Steve Evans, IMB missionary, engages with Kelly and Erika Mitchell, who serve on the Flat Head Indian Reservation in Montana, after leading a breakout session on Orality and Storying at Missions College near Richmond, Va. (IMB photo)

Through breakout sessions and conversations around the dinner table, the Mitchells found the people they serve shared characteristics with many people groups missionaries worked with in the Americas. The connection allowed them to stop “reinventing the wheel” and utilize methods that have shown results, like using oral methods in the missionary task through chronological Bible storying.

“I wasn’t anticipating that we’d connect with so many people and continue to have those connections and conversations,” Kelly said. “For us, Missions College has blossomed from a place to get training to finding partnership and unity.”

This networking was something Max Moore noticed in his first Missions College. Moore, an IMB missionary serving in Asia-Pacific Rim, worked with participants who wanted to develop a passion for missions as a “Sending Church.”

Sticky notes with ideas plastered the board. Conversations buzzed around the table. Small churches and mega churches brainstormed ways to make missions a normal thing among their congregations — all age groups and demographics.

“There’s no other opportunity to build these types of connections,” Moore told the group. “You always have us at IMB, but now you have a network from this meeting.
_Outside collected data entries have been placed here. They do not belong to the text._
Definition fillInvite (invite : Message) : Sip Message :=
  s ← asks settings;
  let invite := add_header (createAllow (mEnableSipUpdate s)) invite in
  local ← gets mLocalMedia;
  sdpContent ←
    match local with
    | Some md =>
        let '(desc, md) := toSdp md in
        modify (fun o => o <| mLocalMedia := Some md |> <| mSdpOffering := true |>) ;;
        mret (mkContent ("application", "sdp")%string None (print_sdp desc))
    | None => modify (fun o => o <| mSdpOffering := false |>) ;; mret empty_content
    end;
  (when (negb (mediaDisabled s)) do
     modify (fun o => o <| mLocalBodies := put_sdp sdpContent (mLocalBodies o) |>)) ;;
  bodies ← gets mLocalBodies;
  match bodies with
  | [] => mret invite
  | [body] => mret (setCustomBody body invite)
  | _ =>
      (when (existsb is_sdp bodies && mediaDisabled s) do modify (fun o => o <| mSdpOffering := true |>)) ;;
      mret (setCustomBody (contentListToMultipart (multipart_order bodies)) invite)
  end.

Definition setAddrTo0000 (value : string) : string := if is_ipv6_text value then "::0" else "0.0.0.0".

(** [Sal::findCryptoIndexFromAlgo] *)
Definition findCryptoIndexFromAlgo (crypto : list SalSrtpCryptoAlgo) (suite : MSCryptoSuite) : option nat :=
  find_idx (fun c => bool_decide (algo c = suite)) crypto.

(** The answer of a call that only sends, for old equipments. *)
Definition answer_to_0000 (result : SalMediaDescription) : SalMediaDescription :=
  let result := result <| md_addr := setAddrTo0000 (md_addr result) |> in
  result <| md_streams := map (fun s =>
    if bool_decide (getDirection s = SalStreamSendOnly)
    then s <| sd_rtp_addr := setAddrTo0000 (sd_rtp_addr s) |> <| sd_rtcp_addr := setAddrTo0000 (sd_rtcp_addr s) |>
    else s) (md_streams result) |>.

(** A stream of the result, once the answer is written: an accepted one gets back
    where the remote side receives. *)
Definition copy_back (remote s : SalStreamDescription) : SalStreamDescription :=
  if sd_rtp_port s =? 0 then s
  else
    let s := s <| sd_rtp_addr := sd_rtp_addr remote |> in
    let s := setPtime s (cfg_ptime (getChosenConfiguration remote)) (cfg_maxptime (getChosenConfiguration remote)) in
    let s := s <| sd_bandwidth := sd_bandwidth remote |> <| sd_rtp_port := sd_rtp_port remote |>
               <| sd_rtcp_addr := sd_rtcp_addr remote |> <| sd_rtcp_port := sd_rtcp_port remote |> in
    if SalStreamDescription.hasSrtp s then
      match findCryptoIndexFromAlgo (getCryptos remote) (algo (default empty_crypto (getCryptos s !! 0%nat))) with
      | Some i => match getCryptos remote !! i with Some rc => setCrypto s 0 rc | None => s end
      | None => s
      end
    else s.

Fixpoint copy_back_all (remotes streams : list SalStreamDescription) : list SalStreamDescription :=
  match streams, remotes with
  | s :: streams', r :: remotes' => copy_back r s :: copy_back_all remotes' streams'
  | _, _ => streams
  end.

Definition with_remote_constraints (remote result : SalMediaDescription) : SalMediaDescription :=
  result <| md_addr := md_addr remote |> <| md_bandwidth := md_bandwidth remote |>
    <| md_streams := copy_back_all (md_streams remote) (md_streams result) |>.

(** An answer is made for the descriptions of both sides, which it changes. *)
Definition make_answer (engine : OfferAnswerEngine) (cnx0000 : bool) (local remote : SalMediaDescription)
    : belle_sdp_session_description * SalMediaDescription * SalMediaDescription * SalMediaDescription :=
  let '(result, local, remote) := initiateIncoming engine local remote in
  let result := if cnx0000 && hasDir result SalStreamSendOnly then answer_to_0000 result else result in
  let '(desc, result) := toSdp result in
  (desc, with_remote_constraints remote result, local, remote).

Definition sdpProcess : Sip unit :=
  modify (fun o => o <| mResult := None |>) ;;
  remote ← gets mRemoteMedia;
  match remote with
  | None => mret tt
  | Some remote =>
      s ← asks settings;
      when (negb (mediaDisabled s)) do (
        offering ← gets mSdpOffering;
        local ← gets mLocalMedia;
        local ← the local;
        if offering : bool then
          let '(result, local, remote) := initiateOutgoing (mOfferAnswerEngine s) local remote in
          modify (fun o => o <| mResult := Some result |> <| mLocalMedia := Some local |> <| mRemoteMedia := Some remote |>)
        else
          cnx0000 ← gets mCnxIpTo0000IfSendOnlyEnabled;
          let '(desc, result, local, remote) := make_answer (mOfferAnswerEngine s) cnx0000 local remote in
          modify (fun o => o <| mSdpAnswer := Some desc |> <| mResult := Some result |>
            <| mLocalMedia := Some local |> <| mRemoteMedia := Some remote |>))
  end.

Definition getFinalMediaDescription : Sip (option SalMediaDescription) :=
  o ← gets (fun o => o);
  (when (bool_decide (is_Some (mLocalMedia o)) && bool_decide (is_Some (mRemoteMedia o))
         && negb (bool_decide (is_Some (mResult o)))) do sdpProcess) ;;
  gets mResult.

(** What [parseSdpBody] returns: the description, if the body has one, or why it
    has failed. *)
Definition parseSdpBody (handling : SdpHandling) (body : Content)
    : SalReason + option belle_sdp_session_description :=
  match handling with
  | SdpSimulateError => inl SalReasonNotAcceptable
  | SdpSimulateRemove => inr None
  | SdpNormal =>
      if str_empty (content_body body) then inr None
      else match parse_sdp (content_body body) with
           | Some desc => inr (Some desc)
           | None => inl SalReasonNotAcceptable
           end
  end.

Definition fillRemoteBodies (body : Content) : Sip unit :=
  modify (fun o => o <| mRemoteBodies := if isMultipart body then multipartToContentList body else [body] |>).

(** [getContentInRemote(ContentType::Sdp)] *)
Definition remote_sdp : Sip (option Content) := bodies ← gets mRemoteBodies; mret (List.find is_sdp bodies).

Definition setRemoteMedia (desc : belle_sdp_session_description) : Sip SalMediaDescription :=
  md ← must (SalMediaDescription_of_sdp split desc);
  modify (fun o => o <| mRemoteMedia := Some md |>) ;;
  mret md.

Definition handleBodyFromResponse (response : Message) : Sip unit :=
  modify (fun o => o <| mRemoteMedia := None |>) ;;
  fillRemoteBodies (extractBody response) ;;
  body ← remote_sdp;
  match body with
  | None => mret tt
  | Some body =>
      handling ← gets mSdpHandling;
      match parseSdpBody handling body with
      | inr (Some desc) => setRemoteMedia desc ;; mret tt
      | _ => mret tt
      end ;;
      local ← gets mLocalMedia;
      when (bool_decide (is_Some local)) do sdpProcess
  end.

Definition processBodyForInvite (invite : Message) : Sip SalReason :=
  fillRemoteBodies (extractBody invite) ;;
  body ← remote_sdp;
  match body with
  | None => modify (fun o => o <| mSdpOffering := true |>) ;; mret SalReasonNone
  | Some body =>
      handling ← gets mSdpHandling;
      reason ←
        match parseSdpBody handling body with
        | inl reason => mret reason
        | inr None => mret SalReasonNone
        | inr (Some desc) =>
            modify (fun o => o <| mSdpOffering := false |>) ;;
            md ← setRemoteMedia desc;
            mret (match md_streams md with [] => SalReasonNotAcceptable | _ => SalReasonNone end)
        end;
      (when (negb (bool_decide (reason = SalReasonNone))) do (
         sei ← the (sal_error_info_set zero_sei reason (Some "SIP"%string) 0 None None);
         replyWithErrorInfo sei None 0 ;; mret tt)) ;;
      mret reason
  end.

(** Its result is not used. *)
Definition processBodyForAck (ack : Message) : Sip unit :=
  fillRemoteBodies (extractBody ack) ;;
  body ← remote_sdp;
  match body with
  | None => mret tt
  | Some body =>
      handling ← gets mSdpHandling;
      match parseSdpBody handling body with
      | inr (Some desc) => setRemoteMedia desc ;; sdpProcess
      | _ => mret tt
      end
  end.

Definition resetDescriptions : Sip unit := modify (fun o => o <| mRemoteMedia := None |> <| mResult := None |>).

Definition handleOfferAnswerResponse (response : Message) : Sip Message :=
  local ← gets mLocalMedia;
  match local with
  | None => mret response
  | Some md =>
      offering ← gets mSdpOffering;
      if offering : bool then
        let '(desc, md) := toSdp md in
        modify (fun o => o <| mLocalMedia := Some md |>) ;; setSdp desc response
      else
        answer ← gets mSdpAnswer;
        handling ← gets mSdpHandling;
        (when (negb (bool_decide (is_Some answer)) && negb (bool_decide (handling = SdpSimulateRemove))) do sdpProcess) ;;
        answer ← gets mSdpAnswer;
        match answer with
        | Some desc =>
            response ← setSdp desc response;
            modify (fun o => o <| mSdpAnswer := None |>) ;; mret response
        | None => mret response
        end
  end.

(** ** Session timers (RFC 4028) *)

Definition add_timer_tag (m : Message) : Message :=
  match get_header as_supported m with
  | Some tags => if contains_tag "timer" tags then m else set_header (HSupported (tags ++ ["timer"%string])) m
  | None => m
  end.

Definition fillSessionExpiresHeaders (invite : Message) (refresher : Refresher) (delta : Z) : Sip Message :=
  s ← asks settings;
  if mSessionExpiresEnabled s then
    let invite := add_timer_tag invite in
    if (0 <? mSessionExpiresValue s) && (mSessionExpiresMin s <=? mSessionExpiresValue s) then
      let refresher := if bool_decide (refresher = RefresherUnspecified) then mSessionExpiresRefresher s else refresher in
      let delta := if delta =? 0 then mSessionExpiresValue s else delta in
      mret (add_header (HSessionExpires delta refresher) invite)
    else mret invite
  else mret invite.

Definition fillSessionExpiresMinSEHeader (invite : Message) : Sip Message :=
  s ← asks settings;
  mret (if mSessionExpiresEnabled s && (0 <? mSessionExpiresMin s)
        then add_header (HMinSE (to_dec (mSessionExpiresMin s))) invite else invite).

Definition haltSessionTimersTimer : Sip unit :=
  timer ← gets mSessionTimersTimer;
  match timer with
  | Some i => cancelTimer i ;; modify (fun o => o <| mSessionTimersTimer := None |>)
  | None => mret tt
  end.

(** [int retryIn = delta * 1000 / 2;] *)
Definition refresh_period (delta : Z) : outcome Z :=
  let product := delta * 1000 in
  if (- 2 ^ 31 <=? product) && (product <? 2 ^ 31) then Done (Z.quot product 2) else Undefined.

(** [allows.find("UPDATE")] is not compared with [npos]: it is false only when
    the text starts with it. *)
Definition refresh_by_update (enableUpdate : bool) (response : Message) : bool :=
  String.eqb (msg_method response) "UPDATE" ||
  match get_header as_allow response with
  | Some allows => negb (String.prefix "UPDATE" allows) && enableUpdate
  | None => false
  end.

Definition restartSessionTimersTimer (response : Message) (delta : Z) : Sip unit :=
  enableUpdate ← sal mEnableSipUpdate;
  let noUserConsent := refresh_by_update enableUpdate response in
  retryIn ← must (refresh_period delta);
  haltSessionTimersTimer ;;
  i ← fresh_id;
  add_session_timer i noUserConsent delta (u32 retryIn) ;;
  modify (fun o => o <| mSessionTimersTimer := Some i |>).

Definition handleSessionTimersFromResponse (response : Message) : Sip unit :=
  s ← asks settings;
  when (mSessionExpiresEnabled s) do (
    let '(delta, refresher) :=
      default (mSessionExpiresValue s, RefresherUnspecified) (get_header as_session_expires response) in
    when (negb (bool_decide (refresher = RefresherUAS))) do restartSessionTimersTimer response delta).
You all are the greatest asset.”

Ester Yu, center, and her husband, David, traveled from Sherman Oaks, Calif., to participate in the International Mission Board’s Missions College event. In the “Sending Church” workshop breakout, Esther shares how they help to foster a culture of engagement in missions with church members. (IMB photo)

Spending extended time with others committed to proclaiming Christ among the nations was special for Sandy Wisdom-Martin. The Woman’s Missionary Union executive director-treasurer is used to promoting missions education and coming alongside churches to energize, motivate and equip. After speaking the first night, she slipped into the role of participant, attending sessions and networking around the table.

She said Missions College gave an opportunity to learn from exceptional global practitioners and strategists. She treasured the time to go deep into studying missiological topics with others who share the same interest. The extensive training helped develop skills and gain resources.

“I treasured the opportunity to be immersed in Bible storying,” Wisdom-Martin said. “I’m departing equipped, challenged and inspired!”

— Some names changed for security reasons. Sue Sprenkle writes for the IMB.